Here's quote from that article, btw:

In April, a friend of mine was scheduled to participate in a storytelling series called “The Stoop” at a Baltimore arts organization called Creative Alliance, and it turned out that Simon was on the bill, too, so I went. The theme was “My Nemesis,” and after six fantastic tales, Simon stepped to the stage in an untucked black shirt and jeans. “My nemesis,” Simon said graciously, “is whoever asked me to follow that up.” Simon then set up his own story. He described himself as a grudge-holder nonpareil, motivated only by an egotistical need to prove to people that they were wrong and he was right. “So naturally,” he said, “the place I needed to be was in journalism.” He was happy at the Sun, he told the full house, but then Marimow and Carroll came along.

Simon slammed their vision of journalism.

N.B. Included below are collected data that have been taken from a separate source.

Lemma inserir_em_lotes_servidos (df : DataFrame) (st : Supabase) :
  (∀ k, k < length (Py.range 0 (Pandas.len df) Ingestao.TAMANHO_LOTE) →
        falha st (length (chamadas st) + k) = false) →
  ∃ st',
    Ingestao.inserir_em_lotes df st = (Normal (Pandas.len df, 0), st')
    ∧ gratificacoes st' = gratificacoes st ++ linhas df
    ∧ length (chamadas st')
      = length (chamadas st)
        + length (Py.range 0 (Pandas.len df) Ingestao.TAMANHO_LOTE)
    ∧ falha st' = falha st
    ∧ importacoes_log st' = importacoes_log st.
Proof.
  intros Hok.
  pose proof (for_each_inserir_lote_tabela (linhas df)
                (Py.range 0 (Pandas.len df) Ingestao.TAMANHO_LOTE)
                (0, 0) st) as Htab.
  unfold Ingestao.inserir_em_lotes.
  destruct (for_each_inserir_lote (linhas df)
              (Py.range 0 (Pandas.len df) Ingestao.TAMANHO_LOTE) (0, 0) st)
    as (st' & Hrun & Hch & Hf & Hlog).
  rewrite Hrun in Htab. cbn [snd] in Htab.
  exists st'. split; [|split; [|split; [|done]]].
  - rewrite Hrun. cbn [fst snd]. do 2 f_equal.
    rewrite (imap_ext _ (λ _ i, length (Py.slice (linhas df) i
                                          (i + Ingestao.TAMANHO_LOTE))))
      by (intros k i Hk; rewrite Hok; [done|by eapply lookup_lt_Some]).
    rewrite (imap_ext (λ k i, if falha st (length (chamadas st) + k)
                              then _ else 0) (λ _ _, 0))
      by (intros k i Hk; rewrite Hok; [done|by eapply lookup_lt_Some]).
    rewrite (imap_sem_indice
               (λ i, length (Py.slice (linhas df) i
                               (i + Ingestao.TAMANHO_LOTE)))).
    rewrite (imap_sem_indice (λ _ : nat, 0)), soma_zeros.
    rewrite <- (map_map (λ i, Py.slice (linhas df) i
                                (i + Ingestao.TAMANHO_LOTE)) length).
    unfold Py.range, Pandas.len.
    rewrite soma_comprimentos, lotes_concat. reflexivity.
  - rewrite Htab. f_equal.
    rewrite (imap_ext _ (λ _ i, Py.slice (linhas df) i
                                  (i + Ingestao.TAMANHO_LOTE)))
      by (intros k i Hk; rewrite Hok; [done|by eapply lookup_lt_Some]).
    rewrite imap_sem_indice. apply lotes_concat.
  - by rewrite Hch, length_app, length_map.
Qed.

(** The import is not atomic. When the store serves the insert requests
    and fails the one that writes the log, [importar_csv] answers the
    status 500 although every transformed record is in the table; the log
    has no record of the import. *)
Theorem importar_csv_falha_no_registro (arquivo : UploadFile)
    (usuario agora_1 agora_2 : string) (st : Supabase)
    (df d : DataFrame) (n : nat) (m : celula) :
  let lotes := length (Py.range 0 (Pandas.len d) Ingestao.TAMANHO_LOTE) in
  (App.ler chardet_detect read_csv (conteudo arquivo)).1 = Normal df →
  Ingestao.transformar df usuario agora_1 = Normal (d, n) →
  Ingestao.extrair_mes_ano d = Normal m →
  credenciais st = true →
  (∀ k, k < lotes → falha st (length (chamadas st) + k) = false) →
  falha st (length (chamadas st) + lotes) = true →
  let r := App.importar_csv chardet_detect read_csv arquivo usuario false
             agora_1 agora_2 st in
  (∃ detail, r.1 = Raise (HTTPException 500 detail))
  ∧ gratificacoes r.2 = gratificacoes st ++ linhas d
  ∧ importacoes_log r.2 = importacoes_log st.
Proof.
  intros lotes Hler Hd Hm Hcred Hok Hko. cbv zeta.
  destruct (transformar_Normal _ _ _ _ _ Hd) as (Hf & _).
  destruct (inserir_em_lotes_servidos d st Hok)
    as (st1 & Hrun & Htab & Hc & Hfalha & Hl).
  unfold App.importar_csv.
  destruct (App.ler chardet_detect read_csv (conteudo arquivo))
    as [lido encoding].
  cbn [fst] in Hler. subst lido. desdobrar.
  rewrite validar_colunas_faltando. cbn [fst].
  rewrite Hf, bool_decide_eq_true_2 by done. cbn [negb]. cbv beta iota.
  rewrite Hd. cbv beta iota. cbn [fst].
  rewrite Hm. cbv beta iota.
  unfold App.get_supabase, Store.create_client. rewrite Hcred.
  cbv beta iota. rewrite Hrun. cbv beta iota. cbn [fst snd].
  unfold Ingestao.registrar_log, Store.insert_log, Store.execute.
  rewrite Hfalha, Hc. fold lotes. rewrite Hko. cbv beta iota.
  cbn [fst snd gratificacoes importacoes_log Store.registrar].
  split; [by eexists|]. by rewrite Htab, Hl.
Qed.

End ImportarSemRegistro.

Lemma importar_csv_falha_no_registro_witness :
  (∃ detail,
     (App.importar_csv (λ _, Some "utf-8")
        (λ _ _, Normal (csv_cenario "10,00"))
        {| filename := "fev.csv"; conteudo := "" |} "joao.silva" false
        "2024-02-01T10:00:00" "2024-02-01T10:00:01"
        {| gratificacoes := []; importacoes_log := []; credenciais := true;
           chamadas := []; falha := λ i, bool_decide (i = 1) |}).1
     = Raise (HTTPException 500 detail))
  ∧ gratificacoes
      (App.importar_csv (λ _, Some "utf-8")
         (λ _ _, Normal (csv_cenario "10,00"))
         {| filename := "fev.csv"; conteudo := "" |} "joao.silva" false
         "2024-02-01T10:00:00" "2024-02-01T10:00:01"
         {| gratificacoes := []; importacoes_log := []; credenciais := true;
            chamadas := []; falha := λ i, bool_decide (i = 1) |}).2
    = [] ++ linhas registros_cenario
  ∧ importacoes_log
      (App.importar_csv (λ _, Some "utf-8")
         (λ _ _, Normal (csv_cenario "10,00"))
         {| filename := "fev.csv"; conteudo := "" |} "joao.silva" false
         "2024-02-01T10:00:00" "2024-02-01T10:00:01"
         {| gratificacoes := []; importacoes_log := []; credenciais := true;
            chamadas := []; falha := λ i, bool_decide (i = 1) |}).2
    = [].
Proof.
  apply (importar_csv_falha_no_registro (λ _, Some "utf-8")
           (λ _ _, Normal (csv_cenario "10,00"))
           {| filename := "fev.csv"; conteudo := "" |} "joao.silva"
           "2024-02-01T10:00:00" "2024-02-01T10:00:01"
           {| gratificacoes := []; importacoes_log := [];
              credenciais := true; chamadas := [];
              falha := λ i, bool_decide (i = 1) |}
           (csv_cenario "10,00") registros_cenario 0 (Str "01/2024")).
  - reflexivity.
  - vm_compute. reflexivity.
  - vm_compute. reflexivity.
  - reflexivity.
  - intros k Hk. vm_compute in Hk.
    assert (k = 0) as -> by lia. reflexivity.
  - vm_compute. reflexivity.
Defined.

(** ** The competency of the records *)

Lemma extrair_mes_ano_moda_witness :
  ∃ x,
    Ingestao.extrair_mes_ano registros_cenario = Normal x
    ∧ Some x ∈ Pandas.coluna "mes_ano" registros_cenario
    ∧ ∀ y, Some y ∈ Pandas.coluna "mes_ano" registros_cenario →
           Pandas.contagem y
             (omap id (Pandas.coluna "mes_ano" registros_cenario))
           ≤ Pandas.contagem x
               (omap id (Pandas.coluna "mes_ano" registros_cenario)).
Proof.
  apply (extrair_mes_ano_moda registros_cenario (Str "01/2024")).
  - compute_done.
  - vm_compute. left.
Defined.

(** ** The dry run after an import *)

Lemma for_each_inserir_lote_credenciais regs indices acc (st : Supabase) :
  credenciais (for_each indices (Ingestao.inserir_lote regs) acc st).2
  = credenciais st.
Proof.
  revert acc st. induction indices as [|i indices IH]; intros acc st.
  - reflexivity.
  - cbn [for_each]. unfold mbind at 1, M_bind at 1.
    unfold Ingestao.inserir_lote at 1.
    unfold try_except, mbind, M_bind, mret, M_ret, Store.insert,
      Store.execute.
    cbv beta iota zeta.
    destruct (falha st (length (chamadas st))); cbv beta iota;
      by rewrite IH.
Qed.

Lemma extrair_mes_ano_presente (d : DataFrame) (m : celula) :
  "mes_ano" ∈ columns d → linhas d ≠ [] →
  Ingestao.extrair_mes_ano d = Normal m →
  ∃ r, r ∈ linhas d ∧ r !! "mes_ano" = Some m.
Proof.
  intros Hc Hl. unfold Ingestao.extrair_mes_ano.
  rewrite bool_decide_eq_true_2 by done.
  destruct (Pandas.coluna "mes_ano" d) as [|c serie] eqn:Hs.
  { unfold Pandas.coluna in Hs. by destruct (linhas d). }
  destruct (Pandas.mode (c :: serie)) as [|x resto] eqn:Hm; [done|].
  intros [= ->].
  assert (Hx : m ∈ Pandas.mode (c :: serie)) by (rewrite Hm; left).
  unfold Pandas.mode in Hx.
  apply elem_of_ordenar, elem_of_distintos, list_elem_of_filter in Hx
    as [_ Hx].
  apply list_elem_of_omap in Hx as ([y|] & Hy & [= ->]).
  rewrite <- Hs in Hy. unfold Pandas.coluna in Hy.
  change (map ?f ?l) with (f <$> l) in Hy.
  apply list_elem_of_fmap in Hy as (r & Hr & Hin). eauto.
Qed.

Section ValidarDepois.

Variable chardet_detect : string → option string.
Variable read_csv : string → option string → resultado DataFrame.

He trashed the work they were most proud of, mocked their social graces, and dropped on them a generous payload of f-bombs. “Whenever they hear the word ‘Pulitzer,’ they become tumescent,” he said. Naming a nasty fourth season Wire character “Marimow” wasn’t enough, so Simon cast one-dimensional caricatures of Carroll and Marimow for the fifth season just to put a finger in their eyes.

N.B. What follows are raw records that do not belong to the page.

Lemma first_or_swap (o : option Q) (x y : Q) :
  opt_eq (first_or f (first_or f o x) y) (first_or f (first_or f o y) x).
Proof.
  destruct o; simpl.
  - rewrite !f_assoc. apply f_compat; [reflexivity|apply f_comm].
  - apply f_comm.
Qed.

End FieldOrder.

Lemma py_min_compat (a a' b b' : Q) : a == a' -> b == b' -> Py.min a b == Py.min a' b'.
Proof. intros Ha Hb. rewrite !py_min_Qmin. now rewrite Ha, Hb. Qed.

Lemma py_max_compat (a a' b b' : Q) : a == a' -> b == b' -> Py.max a b == Py.max a' b'.
Proof. intros Ha Hb. rewrite !py_max_Qmax. now rewrite Ha, Hb. Qed.

Lemma py_min_comm (a b : Q) : Py.min a b == Py.min b a.
Proof. rewrite !py_min_Qmin. apply Q.min_comm. Qed.

Lemma py_max_comm (a b : Q) : Py.max a b == Py.max b a.
Proof. rewrite !py_max_Qmax. apply Q.max_comm. Qed.

Lemma py_min_assoc (a b c : Q) : Py.min (Py.min a b) c == Py.min a (Py.min b c).
Proof. rewrite !py_min_Qmin. symmetry. apply Q.min_assoc. Qed.

Lemma py_max_assoc (a b c : Q) : Py.max (Py.max a b) c == Py.max a (Py.max b c).
Proof. rewrite !py_max_Qmax. symmetry. apply Q.max_assoc. Qed.

Lemma update_bounds_compat (s t : ExtentAttrs) (b : Bounds) :
  attrs_eq s t -> attrs_eq (update_bounds s b) (update_bounds t b).
Proof.
  intros (A & B & C & D). rewrite !update_bounds_fields. unfold attrs_eq; simpl.
  repeat split;
    auto using first_or_compat, py_min_compat, py_max_compat.
Qed.

(** Two merges commute, whatever the state they start from. *)
Lemma update_bounds_swap (st : ExtentAttrs) (a b : Bounds) :
  attrs_eq (update_bounds (update_bounds st a) b) (update_bounds (update_bounds st b) a).
Proof.
  rewrite !update_bounds_fields. unfold attrs_eq; simpl.
  repeat split;
    auto using first_or_swap, py_min_compat, py_max_compat, py_min_comm, py_max_comm,
      py_min_assoc, py_max_assoc.
Qed.

Lemma fold_update_compat (bs : list Bounds) :
  forall s t, attrs_eq s t ->
              attrs_eq (fold_left update_bounds bs s) (fold_left update_bounds bs t).
Proof.
  induction bs as [|b bs IH]; intros s t H; simpl; [exact H|].
  apply IH. now apply update_bounds_compat.
Qed.

Lemma fold_update_perm (bs bs' : list Bounds) :
  Permutation bs bs' ->
  forall s t, attrs_eq s t ->
              attrs_eq (fold_left update_bounds bs s) (fold_left update_bounds bs' t).
Proof.
  induction 1 as [|b l l' _ IH|a b l|l l' l'' _ IH1 _ IH2]; intros s t Hst; simpl.
  - exact Hst.
  - apply IH. now apply update_bounds_compat.
  - apply fold_update_compat.
    apply attrs_eq_trans with (update_bounds (update_bounds s a) b).
    + apply update_bounds_swap.
    + now do 2 apply update_bounds_compat.
  - apply attrs_eq_trans with (fold_left update_bounds l' t).
    + now apply IH1.
    + apply IH2. apply attrs_eq_refl.
Qed.

(** [min] and [max] return one of their arguments, so merging boxes whose
    numbers are in lowest terms keeps the attributes in lowest terms, and
    equal numbers are then the same term. *)
Lemma py_min_cases (a b : Q) : Py.min a b = a \/ Py.min a b = b.
Proof. unfold Py.min. destruct (b ?= a); auto. Qed.

Lemma py_max_cases (a b : Q) : Py.max a b = a \/ Py.max a b = b.
Proof. unfold Py.max. destruct (b ?= a); auto. Qed.

Lemma first_or_reduced (f : Q -> Q -> Q) (o : option Q) (x : Q) :
  (forall a b, f a b = a \/ f a b = b) ->
  opt_reduced o -> reduced x -> opt_reduced (first_or f o x).
Proof.
  intros Hf Ho Hx. destruct o as [v|]; simpl in *; [|exact Hx].
  destruct (Hf v x) as [-> | ->]; assumption.
Qed.

Lemma update_bounds_reduced (st : ExtentAttrs) (b : Bounds) :
  attrs_reduced st -> box_reduced b -> attrs_reduced (update_bounds st b).
Proof.
  intros (A & B & C & D) (E & F & G & H). rewrite update_bounds_fields.
  unfold attrs_reduced; simpl.
  repeat split; apply first_or_reduced;
    auto using py_min_cases, py_max_cases.
Qed.

Lemma fold_update_reduced (bs : list Bounds) :
  forall st, attrs_reduced st -> Forall box_reduced bs ->
             attrs_reduced (fold_left update_bounds bs st).
Proof.
  induction bs as [|b bs IH]; intros st Hst Hbs; simpl; [exact Hst|].
  inversion Hbs; subst. apply IH; [|assumption]. now apply update_bounds_reduced.
Qed.

Lemma opt_eq_reduced (a b : option Q) :
  opt_reduced a -> opt_reduced b -> opt_eq a b -> a = b.
Proof.
  destruct a as [x|], b as [y|]; simpl; try contradiction; [|reflexivity].
  intros Hx Hy H. apply Qred_complete in H. rewrite Hx, Hy in H. now subst.
Qed.

Lemma attrs_eq_reduced (s t : ExtentAttrs) :
  attrs_reduced s -> attrs_reduced t -> attrs_eq s t -> s = t.
Proof.
  destruct s, t. unfold attrs_reduced, attrs_eq; simpl.
  intros (A & B & C & D) (A' & B' & C' & D') (E & F & G & H).
  f_equal; now apply opt_eq_reduced.
Qed.

Lemma merge_all_perm_reduced (bs bs' : list Bounds) :
  Permutation bs bs' -> Forall box_reduced bs -> merge_all bs = merge_all bs'.
Proof.
  intros Hp Hr. unfold merge_all.
  assert (Hn : attrs_reduced no_extent) by (repeat split).
  apply attrs_eq_reduced.
  - now apply fold_update_reduced.
  - apply fold_update_reduced; [exact Hn|].
    rewrite Forall_forall in *. intros b Hb. apply Hr.
    now apply (Permutation_in b (Permutation_sym Hp)).
  - apply fold_update_perm; [exact Hp|apply attrs_eq_refl].
Qed.

Lemma set_attrs_same (ax : Axes) (st : ExtentAttrs) :
  attrs ax = Some st -> set_attrs ax st = ax.
Proof. destruct ax; simpl. now intros ->. Qed.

The twist in the story, in Simon’s telling, is that when he heard about Carroll’s heroic stand at the Los Angeles Times and about Marimow’s recent bout with prostate cancer, he felt bad. And then, when his actors started filling out the characters as real, complex human beings, he realized his own smallness and pettiness. Good storytelling dictated that the season would have to fully develop the characters and confront the bigger issues currently facing journalism, not just irritate his old “asshole bosses.”

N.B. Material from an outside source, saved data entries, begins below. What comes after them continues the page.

(** [' '.join(parts)] *)
Fixpoint join_space (ls : list str) : str :=
  match ls with
  | [] => []
  | [l] => l
  | l :: rest => l ++ 32%N :: join_space rest
  end.

(** Substitution by the empty string and counting of the successive
    non-overlapping matches ([re.sub(p, '', s)], [len(re.findall(p, s))]).
    The head matcher gives the length of the match at the start of the
    text; every pattern of the script matches at least one character.
    [skip] is the number of characters of the current match still to be
    consumed. *)
Fixpoint re_sub_from (m : str -> option nat) (skip : nat) (s : str) : str :=
  match s with
  | [] => []
  | c :: rest =>
      match skip with
      | S k => re_sub_from m k rest
      | O =>
          match m s with
          | Some (S n) => re_sub_from m n rest
          | _ => c :: re_sub_from m 0 rest
          end
      end
  end.

Definition re_sub (m : str -> option nat) (s : str) : str := re_sub_from m 0 s.

Fixpoint re_count_from (m : str -> option nat) (skip : nat) (s : str) : nat :=
  match s with
  | [] => 0
  | _ :: rest =>
      match skip with
      | S k => re_count_from m k rest
      | O =>
          match m s with
          | Some (S n) => S (re_count_from m n rest)
          | _ => re_count_from m 0 rest
          end
      end
  end.

Definition re_count (m : str -> option nat) (s : str) : nat := re_count_from m 0 s.

(** [re.search]: the text from the leftmost match on, and the length of
    that match. *)
Fixpoint re_search (m : str -> option nat) (s : str) : option (str * nat) :=
  match m s with
  | Some n => Some (s, n)
  | None =>
      match s with
      | [] => None
      | _ :: rest => re_search m rest
      end
  end.

Definition is_some (A : Type) (o : option A) : bool :=
  match o with Some _ => true | None => false end.

(** A literal pattern. *)
Definition m_lit (p : str) (s : str) : option nat :=
  if prefix p s then Some (length p) else None.

(** An alternation of literals, tried in order. *)
Definition m_alt (p q : str) (s : str) : option nat :=
  match m_lit p s with
  | Some n => Some n
  | None => m_lit q s
  end.

(** ** Constants of the script *)

Definition s_intro : str := Eval vm_compute in utf8 "导言".
Definition s_ch1 : str := Eval vm_compute in utf8 "第一章".
Definition s_ch2 : str := Eval vm_compute in utf8 "第二章".
Definition s_ch3 : str := Eval vm_compute in utf8 "第三章".
Definition s_ch4 : str := Eval vm_compute in utf8 "第四章".
Definition s_ch5 : str := Eval vm_compute in utf8 "第五章".
Definition s_ch6 : str := Eval vm_compute in utf8 "第六章".
Definition s_ch7 : str := Eval vm_compute in utf8 "第七章".
Definition s_ch8 : str := Eval vm_compute in utf8 "第八章".
Definition s_ch9 : str := Eval vm_compute in utf8 "第九章".
Definition s_ch10 : str := Eval vm_compute in utf8 "第十章".

Definition CHAPTERS : list str :=
  [s_intro; s_ch1; s_ch2; s_ch3; s_ch4; s_ch5;
   s_ch6; s_ch7; s_ch8; s_ch9; s_ch10].

Definition CHAPTER_NAMES : list (str * str) := Eval vm_compute in
  [(s_intro, utf8 "导言");
   (s_ch1, utf8 "进入近代后中华民族的磨难与抗争");
   (s_ch2, utf8 "不同社会力量对国家出路的早期探索");
   (s_ch3, utf8 "辛亥革命与君主专制制度的终结");
   (s_ch4, utf8 "中国共产党成立和中国革命新局面");
   (s_ch5, utf8 "中国革命的新道路");
   (s_ch6, utf8 "中华民族的抗日战争");
   (s_ch7, utf8 "为建立新中国而奋斗");
   (s_ch8, utf8 "中华人民共和国的成立与中国社会主义建设道路的探索");
   (s_ch9, utf8 "改革开放与中国特色社会主义的开创和发展");
   (s_ch10, utf8 "中国特色社会主义进入新时代")].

Once one watches this season, this seems pretty syllogistic - Whitting and Klebanow are Carroll and Marimow. john k (talk) 21:36, 15 January 2008 (UTC)[reply]

I absolutely agree having already read the article you linked to. I tagged them for citations because we need to show the source to readers of the encyclopedia so they can verify the information. Once you've worked the source article into a citation template and added the reference to wikipedia article we can take the fact tags down. For now I'm focusing on the nuts and bolts of the new series before I get into the deluge of recent media coverage but appreciate anyones help including this kind of information.--Opark 77 (talk) 22:46, 15 January 2008 (UTC)[reply]
Do you think the CJR article is good enough as a source? It doesn't specifically say Whitting is Carroll, but it seems like a fairly obvious implication. john k (talk) 14:44, 16 January 2008 (UTC)[reply]
Its better than no source but some still might consider it OR. We should perhaps ite the atlantic article by Mark Bowden and the Esquire piece by Simon directly as well. We can write more info on the real world grudge fuelling some of the writing over on Simon's page. I believe some of these articles are already sourced there so we could import the citations.--Opark 77 (talk) 14:49, 16 January 2008 (UTC)[reply]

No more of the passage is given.